Assigned task: Of the lines below, write out exactly those from the line with "Lemma insert_by_filter (P" through the line with "induction 1 as [|y l Hs IH Hall]; [done|].", both included, and skip the rest.

Records supplied:

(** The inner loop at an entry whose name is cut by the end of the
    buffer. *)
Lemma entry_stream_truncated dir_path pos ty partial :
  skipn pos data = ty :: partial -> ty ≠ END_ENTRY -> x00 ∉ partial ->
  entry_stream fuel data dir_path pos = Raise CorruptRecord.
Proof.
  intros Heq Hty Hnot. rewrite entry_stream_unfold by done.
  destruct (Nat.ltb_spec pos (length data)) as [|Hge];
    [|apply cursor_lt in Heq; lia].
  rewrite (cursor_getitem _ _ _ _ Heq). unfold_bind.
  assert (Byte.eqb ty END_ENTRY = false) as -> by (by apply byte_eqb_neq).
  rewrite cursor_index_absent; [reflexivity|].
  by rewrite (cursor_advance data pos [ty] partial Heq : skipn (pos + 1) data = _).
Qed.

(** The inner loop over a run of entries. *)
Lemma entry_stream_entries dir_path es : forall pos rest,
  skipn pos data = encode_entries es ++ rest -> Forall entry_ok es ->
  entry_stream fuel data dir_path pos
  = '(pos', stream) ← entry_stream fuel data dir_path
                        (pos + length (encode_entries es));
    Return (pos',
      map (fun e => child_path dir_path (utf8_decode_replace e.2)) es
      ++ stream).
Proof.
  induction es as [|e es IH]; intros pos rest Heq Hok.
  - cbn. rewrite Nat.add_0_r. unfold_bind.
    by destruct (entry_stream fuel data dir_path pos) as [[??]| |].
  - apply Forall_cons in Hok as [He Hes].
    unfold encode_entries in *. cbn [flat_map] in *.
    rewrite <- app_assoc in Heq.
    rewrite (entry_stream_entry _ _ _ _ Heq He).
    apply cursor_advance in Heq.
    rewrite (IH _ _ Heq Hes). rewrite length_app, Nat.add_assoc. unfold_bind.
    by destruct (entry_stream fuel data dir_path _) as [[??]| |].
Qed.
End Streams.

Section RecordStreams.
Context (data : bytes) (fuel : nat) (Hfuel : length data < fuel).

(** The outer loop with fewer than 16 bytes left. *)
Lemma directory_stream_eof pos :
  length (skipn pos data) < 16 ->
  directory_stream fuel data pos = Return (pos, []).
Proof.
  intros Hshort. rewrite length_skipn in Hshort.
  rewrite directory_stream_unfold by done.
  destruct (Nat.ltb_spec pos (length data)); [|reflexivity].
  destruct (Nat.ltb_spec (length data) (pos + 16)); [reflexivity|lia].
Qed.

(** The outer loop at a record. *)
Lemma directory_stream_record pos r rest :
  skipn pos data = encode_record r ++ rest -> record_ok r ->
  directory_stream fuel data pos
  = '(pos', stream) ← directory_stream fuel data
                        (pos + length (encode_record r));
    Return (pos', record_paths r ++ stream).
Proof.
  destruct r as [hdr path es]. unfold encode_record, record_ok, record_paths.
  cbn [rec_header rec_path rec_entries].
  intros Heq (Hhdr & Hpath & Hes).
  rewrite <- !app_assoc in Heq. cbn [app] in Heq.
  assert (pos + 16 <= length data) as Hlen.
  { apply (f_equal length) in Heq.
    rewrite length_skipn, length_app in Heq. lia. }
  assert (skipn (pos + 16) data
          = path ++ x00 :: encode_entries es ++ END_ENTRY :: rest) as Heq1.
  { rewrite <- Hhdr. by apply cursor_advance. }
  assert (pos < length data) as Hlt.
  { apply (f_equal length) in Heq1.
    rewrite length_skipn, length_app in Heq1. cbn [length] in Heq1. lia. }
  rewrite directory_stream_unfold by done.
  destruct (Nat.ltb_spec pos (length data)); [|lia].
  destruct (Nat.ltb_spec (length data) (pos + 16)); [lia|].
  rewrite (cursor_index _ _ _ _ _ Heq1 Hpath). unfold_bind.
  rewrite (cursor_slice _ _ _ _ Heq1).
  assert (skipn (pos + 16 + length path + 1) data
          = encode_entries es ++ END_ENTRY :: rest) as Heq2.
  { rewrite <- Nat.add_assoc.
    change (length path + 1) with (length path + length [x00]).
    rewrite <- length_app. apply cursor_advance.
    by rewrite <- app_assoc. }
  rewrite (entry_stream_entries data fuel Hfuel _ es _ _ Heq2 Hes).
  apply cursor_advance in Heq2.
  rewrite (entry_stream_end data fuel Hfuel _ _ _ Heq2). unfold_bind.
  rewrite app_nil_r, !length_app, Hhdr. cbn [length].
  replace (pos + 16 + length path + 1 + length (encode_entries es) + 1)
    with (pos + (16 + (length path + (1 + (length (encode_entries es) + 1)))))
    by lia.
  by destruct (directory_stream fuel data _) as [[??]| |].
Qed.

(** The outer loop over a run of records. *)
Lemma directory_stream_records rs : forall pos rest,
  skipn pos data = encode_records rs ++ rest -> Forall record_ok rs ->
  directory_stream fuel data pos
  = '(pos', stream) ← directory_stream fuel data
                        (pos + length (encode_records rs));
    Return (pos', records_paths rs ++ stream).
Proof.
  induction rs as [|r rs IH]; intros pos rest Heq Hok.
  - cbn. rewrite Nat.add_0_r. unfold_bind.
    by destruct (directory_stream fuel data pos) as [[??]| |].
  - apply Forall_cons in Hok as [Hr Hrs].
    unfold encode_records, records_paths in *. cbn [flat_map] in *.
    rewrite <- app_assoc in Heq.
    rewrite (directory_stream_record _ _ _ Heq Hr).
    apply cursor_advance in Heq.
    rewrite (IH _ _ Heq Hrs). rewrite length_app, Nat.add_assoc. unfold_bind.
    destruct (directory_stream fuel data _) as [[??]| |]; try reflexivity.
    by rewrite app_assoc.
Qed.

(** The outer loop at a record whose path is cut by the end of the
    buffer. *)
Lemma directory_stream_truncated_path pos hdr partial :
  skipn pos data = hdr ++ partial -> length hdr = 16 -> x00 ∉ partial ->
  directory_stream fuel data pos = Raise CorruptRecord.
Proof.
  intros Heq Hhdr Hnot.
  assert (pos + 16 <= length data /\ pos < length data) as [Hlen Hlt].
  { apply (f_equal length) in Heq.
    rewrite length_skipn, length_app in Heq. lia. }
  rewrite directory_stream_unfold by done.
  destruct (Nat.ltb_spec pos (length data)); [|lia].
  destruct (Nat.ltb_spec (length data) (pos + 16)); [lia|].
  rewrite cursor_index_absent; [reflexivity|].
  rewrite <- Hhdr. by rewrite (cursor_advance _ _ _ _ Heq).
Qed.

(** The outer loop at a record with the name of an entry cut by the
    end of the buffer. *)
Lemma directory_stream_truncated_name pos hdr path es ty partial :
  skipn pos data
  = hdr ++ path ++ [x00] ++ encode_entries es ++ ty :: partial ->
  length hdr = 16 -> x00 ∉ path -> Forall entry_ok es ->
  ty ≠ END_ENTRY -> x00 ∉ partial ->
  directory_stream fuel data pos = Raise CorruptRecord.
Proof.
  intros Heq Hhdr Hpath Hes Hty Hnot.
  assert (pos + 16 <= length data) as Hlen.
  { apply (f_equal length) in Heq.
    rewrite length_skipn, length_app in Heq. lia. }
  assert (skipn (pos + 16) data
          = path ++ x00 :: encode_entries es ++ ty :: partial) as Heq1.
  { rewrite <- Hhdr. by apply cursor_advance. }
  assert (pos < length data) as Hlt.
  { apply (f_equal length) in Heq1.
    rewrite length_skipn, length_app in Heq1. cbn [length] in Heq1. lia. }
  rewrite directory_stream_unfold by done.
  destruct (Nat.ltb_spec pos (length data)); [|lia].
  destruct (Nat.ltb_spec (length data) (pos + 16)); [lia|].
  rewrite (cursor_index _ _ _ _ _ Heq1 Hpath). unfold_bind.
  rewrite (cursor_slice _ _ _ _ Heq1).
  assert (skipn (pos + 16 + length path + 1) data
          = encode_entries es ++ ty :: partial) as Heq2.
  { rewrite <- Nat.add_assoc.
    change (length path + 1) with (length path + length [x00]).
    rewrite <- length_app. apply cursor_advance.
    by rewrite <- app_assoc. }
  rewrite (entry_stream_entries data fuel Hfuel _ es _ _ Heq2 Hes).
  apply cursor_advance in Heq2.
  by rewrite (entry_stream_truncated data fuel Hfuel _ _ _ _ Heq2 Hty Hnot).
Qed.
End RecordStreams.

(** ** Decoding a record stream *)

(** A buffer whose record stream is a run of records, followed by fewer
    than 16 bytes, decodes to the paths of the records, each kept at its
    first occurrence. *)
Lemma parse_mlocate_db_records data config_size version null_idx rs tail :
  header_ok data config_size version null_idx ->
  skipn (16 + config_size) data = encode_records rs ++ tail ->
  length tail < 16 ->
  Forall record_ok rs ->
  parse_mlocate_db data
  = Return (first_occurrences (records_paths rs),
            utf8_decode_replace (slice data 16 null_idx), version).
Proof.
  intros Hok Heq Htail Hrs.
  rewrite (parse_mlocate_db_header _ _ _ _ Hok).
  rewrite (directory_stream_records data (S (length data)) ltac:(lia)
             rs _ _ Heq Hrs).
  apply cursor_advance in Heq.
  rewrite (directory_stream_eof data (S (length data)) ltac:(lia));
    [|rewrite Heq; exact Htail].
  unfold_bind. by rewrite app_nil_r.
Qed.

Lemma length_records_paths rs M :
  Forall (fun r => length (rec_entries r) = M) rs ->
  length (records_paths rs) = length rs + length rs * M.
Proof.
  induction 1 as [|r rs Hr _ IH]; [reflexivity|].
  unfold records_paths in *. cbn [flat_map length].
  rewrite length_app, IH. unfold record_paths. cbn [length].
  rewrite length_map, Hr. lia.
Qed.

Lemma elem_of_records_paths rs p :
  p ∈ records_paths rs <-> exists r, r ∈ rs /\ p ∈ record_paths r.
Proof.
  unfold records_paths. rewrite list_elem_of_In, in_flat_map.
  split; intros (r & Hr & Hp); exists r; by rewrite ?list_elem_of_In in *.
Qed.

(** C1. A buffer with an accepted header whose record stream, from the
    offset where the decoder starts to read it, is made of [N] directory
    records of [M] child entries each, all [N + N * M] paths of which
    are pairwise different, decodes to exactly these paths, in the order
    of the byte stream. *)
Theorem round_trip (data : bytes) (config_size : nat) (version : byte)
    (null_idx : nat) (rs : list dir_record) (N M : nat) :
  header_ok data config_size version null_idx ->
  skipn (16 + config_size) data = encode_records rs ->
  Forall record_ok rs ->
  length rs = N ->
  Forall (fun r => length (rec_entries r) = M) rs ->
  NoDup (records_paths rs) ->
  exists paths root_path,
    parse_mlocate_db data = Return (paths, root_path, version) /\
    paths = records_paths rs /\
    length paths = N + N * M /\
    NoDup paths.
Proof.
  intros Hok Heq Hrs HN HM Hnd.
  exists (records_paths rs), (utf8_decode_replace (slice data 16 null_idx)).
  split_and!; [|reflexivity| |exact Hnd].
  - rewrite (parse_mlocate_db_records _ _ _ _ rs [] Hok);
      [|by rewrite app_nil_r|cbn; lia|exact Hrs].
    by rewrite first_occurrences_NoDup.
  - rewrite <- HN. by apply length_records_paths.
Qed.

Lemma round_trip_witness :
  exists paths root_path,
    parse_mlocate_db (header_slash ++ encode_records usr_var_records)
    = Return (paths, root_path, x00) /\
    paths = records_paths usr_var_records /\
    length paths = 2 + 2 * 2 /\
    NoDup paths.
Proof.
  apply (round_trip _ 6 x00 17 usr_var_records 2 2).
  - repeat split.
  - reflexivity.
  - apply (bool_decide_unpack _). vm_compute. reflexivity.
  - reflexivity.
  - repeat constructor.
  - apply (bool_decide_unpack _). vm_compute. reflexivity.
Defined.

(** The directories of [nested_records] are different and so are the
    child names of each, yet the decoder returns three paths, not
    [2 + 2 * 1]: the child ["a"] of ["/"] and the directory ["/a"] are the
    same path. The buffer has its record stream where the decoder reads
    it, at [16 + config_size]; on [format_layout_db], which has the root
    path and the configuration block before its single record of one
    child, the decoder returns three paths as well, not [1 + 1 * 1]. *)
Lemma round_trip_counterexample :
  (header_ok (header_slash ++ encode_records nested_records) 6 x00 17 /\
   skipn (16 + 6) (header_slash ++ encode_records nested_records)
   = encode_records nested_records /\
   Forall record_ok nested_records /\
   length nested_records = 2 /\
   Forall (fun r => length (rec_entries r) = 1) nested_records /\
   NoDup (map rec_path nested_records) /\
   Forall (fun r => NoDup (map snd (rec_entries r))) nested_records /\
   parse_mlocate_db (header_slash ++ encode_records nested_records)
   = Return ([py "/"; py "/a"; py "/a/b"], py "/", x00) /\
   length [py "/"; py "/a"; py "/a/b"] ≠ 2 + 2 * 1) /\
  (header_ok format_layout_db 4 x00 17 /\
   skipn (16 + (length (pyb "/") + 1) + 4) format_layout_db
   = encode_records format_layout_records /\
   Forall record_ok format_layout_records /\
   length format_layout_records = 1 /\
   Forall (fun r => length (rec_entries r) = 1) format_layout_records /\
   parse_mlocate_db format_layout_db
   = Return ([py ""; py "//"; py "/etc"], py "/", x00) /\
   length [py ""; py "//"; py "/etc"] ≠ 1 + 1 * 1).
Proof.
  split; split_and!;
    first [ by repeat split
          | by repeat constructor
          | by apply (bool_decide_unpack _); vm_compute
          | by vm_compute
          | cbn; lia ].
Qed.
* * *
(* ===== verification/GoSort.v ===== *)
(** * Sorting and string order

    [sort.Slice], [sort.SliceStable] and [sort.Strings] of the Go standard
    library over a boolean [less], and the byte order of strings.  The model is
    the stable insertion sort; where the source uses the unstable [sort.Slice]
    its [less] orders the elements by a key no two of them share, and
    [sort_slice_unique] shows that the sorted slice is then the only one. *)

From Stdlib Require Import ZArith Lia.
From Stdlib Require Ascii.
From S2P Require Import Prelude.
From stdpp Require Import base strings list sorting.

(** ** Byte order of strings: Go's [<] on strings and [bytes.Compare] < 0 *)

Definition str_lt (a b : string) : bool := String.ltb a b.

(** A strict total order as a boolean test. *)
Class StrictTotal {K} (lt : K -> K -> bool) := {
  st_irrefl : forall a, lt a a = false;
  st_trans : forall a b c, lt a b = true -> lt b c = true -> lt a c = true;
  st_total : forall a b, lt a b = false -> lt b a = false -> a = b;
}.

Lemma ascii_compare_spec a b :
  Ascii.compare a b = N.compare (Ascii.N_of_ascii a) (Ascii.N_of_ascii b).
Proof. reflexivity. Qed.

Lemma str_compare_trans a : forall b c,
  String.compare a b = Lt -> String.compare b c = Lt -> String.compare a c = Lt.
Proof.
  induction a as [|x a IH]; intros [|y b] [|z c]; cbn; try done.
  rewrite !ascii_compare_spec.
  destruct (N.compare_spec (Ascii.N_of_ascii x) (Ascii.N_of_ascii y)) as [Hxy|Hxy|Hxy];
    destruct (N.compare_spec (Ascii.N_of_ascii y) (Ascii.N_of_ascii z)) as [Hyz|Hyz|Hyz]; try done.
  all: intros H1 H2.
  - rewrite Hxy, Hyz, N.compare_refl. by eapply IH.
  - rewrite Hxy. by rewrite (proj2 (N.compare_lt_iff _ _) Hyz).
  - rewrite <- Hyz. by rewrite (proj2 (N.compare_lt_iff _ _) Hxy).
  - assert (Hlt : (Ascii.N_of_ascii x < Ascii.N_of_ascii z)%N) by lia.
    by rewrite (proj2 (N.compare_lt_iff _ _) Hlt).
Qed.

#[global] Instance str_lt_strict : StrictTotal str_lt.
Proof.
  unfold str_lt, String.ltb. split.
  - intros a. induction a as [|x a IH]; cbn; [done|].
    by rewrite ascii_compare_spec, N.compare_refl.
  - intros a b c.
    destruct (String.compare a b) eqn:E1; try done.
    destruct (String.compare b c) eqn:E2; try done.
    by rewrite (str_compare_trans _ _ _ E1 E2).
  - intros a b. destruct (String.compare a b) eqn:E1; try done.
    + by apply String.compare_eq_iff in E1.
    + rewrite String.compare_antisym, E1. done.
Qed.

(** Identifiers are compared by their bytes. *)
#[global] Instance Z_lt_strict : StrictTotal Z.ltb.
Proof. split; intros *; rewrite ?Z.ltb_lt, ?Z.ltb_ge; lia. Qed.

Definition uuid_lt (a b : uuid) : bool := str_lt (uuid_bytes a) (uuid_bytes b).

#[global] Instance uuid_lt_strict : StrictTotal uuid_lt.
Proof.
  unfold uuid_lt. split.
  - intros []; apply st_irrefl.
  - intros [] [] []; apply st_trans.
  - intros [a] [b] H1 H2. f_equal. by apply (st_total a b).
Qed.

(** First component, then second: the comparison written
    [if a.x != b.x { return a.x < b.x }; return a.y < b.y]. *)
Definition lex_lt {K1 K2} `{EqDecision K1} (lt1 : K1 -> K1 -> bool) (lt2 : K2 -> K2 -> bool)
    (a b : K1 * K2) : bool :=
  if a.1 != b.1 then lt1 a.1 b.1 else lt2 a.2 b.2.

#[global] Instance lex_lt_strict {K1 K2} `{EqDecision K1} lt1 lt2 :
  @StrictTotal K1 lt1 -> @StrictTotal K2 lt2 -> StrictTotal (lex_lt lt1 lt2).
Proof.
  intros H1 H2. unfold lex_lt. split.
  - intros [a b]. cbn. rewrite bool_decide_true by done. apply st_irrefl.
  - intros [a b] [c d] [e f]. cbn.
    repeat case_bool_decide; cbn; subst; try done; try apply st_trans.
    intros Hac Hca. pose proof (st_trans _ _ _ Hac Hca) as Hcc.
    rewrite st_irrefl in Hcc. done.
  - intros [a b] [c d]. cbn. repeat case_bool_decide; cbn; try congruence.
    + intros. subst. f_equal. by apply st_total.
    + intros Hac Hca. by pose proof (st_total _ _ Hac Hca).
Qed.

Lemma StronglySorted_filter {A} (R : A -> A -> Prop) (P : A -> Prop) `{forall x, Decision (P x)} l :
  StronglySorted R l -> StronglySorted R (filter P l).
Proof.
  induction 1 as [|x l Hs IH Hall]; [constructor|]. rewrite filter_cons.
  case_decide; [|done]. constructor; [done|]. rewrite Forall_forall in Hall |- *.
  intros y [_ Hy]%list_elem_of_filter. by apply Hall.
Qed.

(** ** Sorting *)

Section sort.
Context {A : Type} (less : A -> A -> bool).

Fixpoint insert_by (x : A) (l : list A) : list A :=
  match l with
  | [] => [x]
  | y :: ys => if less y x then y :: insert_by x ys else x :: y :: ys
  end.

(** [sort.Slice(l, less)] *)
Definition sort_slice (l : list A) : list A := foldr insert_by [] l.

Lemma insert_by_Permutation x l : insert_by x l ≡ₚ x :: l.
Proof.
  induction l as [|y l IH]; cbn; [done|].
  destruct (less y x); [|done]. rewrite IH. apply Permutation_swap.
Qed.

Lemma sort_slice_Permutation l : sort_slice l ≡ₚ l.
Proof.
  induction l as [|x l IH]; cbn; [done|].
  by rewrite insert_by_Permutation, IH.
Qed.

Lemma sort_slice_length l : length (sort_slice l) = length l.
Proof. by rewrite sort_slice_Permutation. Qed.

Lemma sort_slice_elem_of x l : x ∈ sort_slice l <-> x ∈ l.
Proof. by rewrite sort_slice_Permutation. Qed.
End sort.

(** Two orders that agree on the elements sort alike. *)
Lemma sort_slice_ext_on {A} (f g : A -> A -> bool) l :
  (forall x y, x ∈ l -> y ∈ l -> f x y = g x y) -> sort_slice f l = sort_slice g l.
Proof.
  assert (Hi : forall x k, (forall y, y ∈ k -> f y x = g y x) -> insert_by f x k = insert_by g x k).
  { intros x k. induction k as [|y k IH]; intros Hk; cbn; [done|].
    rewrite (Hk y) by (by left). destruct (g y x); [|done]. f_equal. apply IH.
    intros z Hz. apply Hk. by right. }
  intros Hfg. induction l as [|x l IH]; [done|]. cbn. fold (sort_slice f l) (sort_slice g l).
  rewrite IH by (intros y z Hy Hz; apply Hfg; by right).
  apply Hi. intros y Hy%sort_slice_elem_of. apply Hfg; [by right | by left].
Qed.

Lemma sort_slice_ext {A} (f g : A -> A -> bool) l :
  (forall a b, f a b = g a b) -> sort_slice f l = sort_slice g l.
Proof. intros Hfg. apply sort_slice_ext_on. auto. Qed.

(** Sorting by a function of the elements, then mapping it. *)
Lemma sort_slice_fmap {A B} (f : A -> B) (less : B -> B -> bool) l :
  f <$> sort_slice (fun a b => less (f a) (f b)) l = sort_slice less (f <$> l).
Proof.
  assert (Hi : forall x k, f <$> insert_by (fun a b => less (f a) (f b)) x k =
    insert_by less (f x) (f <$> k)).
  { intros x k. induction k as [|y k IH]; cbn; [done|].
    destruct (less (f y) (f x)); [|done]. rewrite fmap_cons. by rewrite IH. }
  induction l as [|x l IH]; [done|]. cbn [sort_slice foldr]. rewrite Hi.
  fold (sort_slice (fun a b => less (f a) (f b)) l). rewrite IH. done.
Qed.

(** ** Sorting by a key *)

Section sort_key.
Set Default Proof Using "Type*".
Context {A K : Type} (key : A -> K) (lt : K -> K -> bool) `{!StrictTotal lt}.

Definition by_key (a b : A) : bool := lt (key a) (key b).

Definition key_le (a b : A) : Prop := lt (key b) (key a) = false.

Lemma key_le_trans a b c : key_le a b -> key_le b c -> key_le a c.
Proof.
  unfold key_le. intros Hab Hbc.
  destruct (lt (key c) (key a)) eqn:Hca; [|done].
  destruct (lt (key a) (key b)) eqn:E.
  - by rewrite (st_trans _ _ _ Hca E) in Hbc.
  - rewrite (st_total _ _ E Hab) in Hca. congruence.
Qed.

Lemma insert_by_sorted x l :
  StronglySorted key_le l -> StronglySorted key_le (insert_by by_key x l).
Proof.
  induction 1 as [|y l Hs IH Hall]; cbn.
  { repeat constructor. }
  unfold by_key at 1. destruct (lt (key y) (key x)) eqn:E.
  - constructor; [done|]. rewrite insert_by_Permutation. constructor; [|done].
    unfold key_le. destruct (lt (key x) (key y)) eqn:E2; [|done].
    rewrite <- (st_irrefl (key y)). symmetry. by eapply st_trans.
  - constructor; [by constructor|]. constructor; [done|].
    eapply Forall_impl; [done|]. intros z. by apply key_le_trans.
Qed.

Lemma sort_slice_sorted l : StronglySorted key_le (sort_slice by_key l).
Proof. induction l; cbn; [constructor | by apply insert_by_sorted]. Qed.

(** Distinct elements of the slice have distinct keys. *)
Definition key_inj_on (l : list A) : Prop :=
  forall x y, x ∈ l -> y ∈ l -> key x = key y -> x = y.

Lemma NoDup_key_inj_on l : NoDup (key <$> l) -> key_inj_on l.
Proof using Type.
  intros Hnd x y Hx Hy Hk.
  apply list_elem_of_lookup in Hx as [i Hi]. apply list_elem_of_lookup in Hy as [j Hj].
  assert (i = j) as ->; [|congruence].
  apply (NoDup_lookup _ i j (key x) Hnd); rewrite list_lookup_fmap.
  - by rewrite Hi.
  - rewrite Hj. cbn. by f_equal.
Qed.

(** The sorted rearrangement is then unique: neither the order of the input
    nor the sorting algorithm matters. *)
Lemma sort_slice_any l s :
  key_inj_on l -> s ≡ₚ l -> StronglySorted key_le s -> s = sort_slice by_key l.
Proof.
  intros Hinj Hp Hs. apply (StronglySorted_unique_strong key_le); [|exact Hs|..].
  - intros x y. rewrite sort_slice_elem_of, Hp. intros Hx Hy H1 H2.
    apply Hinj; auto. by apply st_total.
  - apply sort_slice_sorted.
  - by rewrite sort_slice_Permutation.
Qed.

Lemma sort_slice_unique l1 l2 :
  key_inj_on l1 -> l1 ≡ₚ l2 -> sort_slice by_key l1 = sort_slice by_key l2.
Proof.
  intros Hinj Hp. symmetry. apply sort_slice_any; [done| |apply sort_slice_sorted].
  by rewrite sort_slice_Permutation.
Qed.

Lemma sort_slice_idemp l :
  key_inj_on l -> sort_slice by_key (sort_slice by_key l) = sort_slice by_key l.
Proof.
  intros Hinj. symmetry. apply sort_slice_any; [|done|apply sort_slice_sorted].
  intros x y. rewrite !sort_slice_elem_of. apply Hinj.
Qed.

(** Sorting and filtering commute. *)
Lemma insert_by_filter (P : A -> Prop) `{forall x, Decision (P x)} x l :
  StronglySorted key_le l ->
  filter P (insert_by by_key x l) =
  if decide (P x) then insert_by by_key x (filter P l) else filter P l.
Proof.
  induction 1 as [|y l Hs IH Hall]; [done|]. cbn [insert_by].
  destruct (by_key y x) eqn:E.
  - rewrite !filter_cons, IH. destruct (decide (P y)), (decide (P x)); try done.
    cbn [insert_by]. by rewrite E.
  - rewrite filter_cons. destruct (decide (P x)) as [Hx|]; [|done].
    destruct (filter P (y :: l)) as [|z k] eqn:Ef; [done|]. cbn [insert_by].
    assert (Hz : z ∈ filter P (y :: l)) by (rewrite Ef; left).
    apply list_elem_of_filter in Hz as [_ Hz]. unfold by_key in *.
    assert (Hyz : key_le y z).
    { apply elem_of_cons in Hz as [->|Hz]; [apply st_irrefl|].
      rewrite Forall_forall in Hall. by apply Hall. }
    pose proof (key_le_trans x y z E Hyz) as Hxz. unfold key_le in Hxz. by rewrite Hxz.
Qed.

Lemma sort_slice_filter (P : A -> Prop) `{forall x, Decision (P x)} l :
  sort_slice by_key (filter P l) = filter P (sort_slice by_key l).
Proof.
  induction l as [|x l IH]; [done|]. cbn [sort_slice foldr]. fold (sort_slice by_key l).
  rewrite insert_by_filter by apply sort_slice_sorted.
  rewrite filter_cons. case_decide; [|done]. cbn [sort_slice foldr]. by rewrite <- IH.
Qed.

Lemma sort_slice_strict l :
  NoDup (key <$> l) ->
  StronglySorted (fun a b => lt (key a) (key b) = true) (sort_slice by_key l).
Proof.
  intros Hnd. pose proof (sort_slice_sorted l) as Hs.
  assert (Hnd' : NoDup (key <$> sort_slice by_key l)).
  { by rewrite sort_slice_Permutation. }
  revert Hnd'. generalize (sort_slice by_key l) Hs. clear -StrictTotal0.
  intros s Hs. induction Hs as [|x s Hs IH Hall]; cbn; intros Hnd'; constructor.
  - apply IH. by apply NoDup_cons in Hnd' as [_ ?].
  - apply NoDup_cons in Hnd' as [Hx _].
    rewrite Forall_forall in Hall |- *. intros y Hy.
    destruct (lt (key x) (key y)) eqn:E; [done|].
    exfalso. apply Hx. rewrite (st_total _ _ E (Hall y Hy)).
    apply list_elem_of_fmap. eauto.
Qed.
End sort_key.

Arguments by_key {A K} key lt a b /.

Result of this task:
Lemma insert_by_filter (P : A -> Prop) `{forall x, Decision (P x)} x l :
  StronglySorted key_le l ->
  filter P (insert_by by_key x l) =
  if decide (P x) then insert_by by_key x (filter P l) else filter P l.
Proof.
  induction 1 as [|y l Hs IH Hall]; [done|]. cbn [insert_by].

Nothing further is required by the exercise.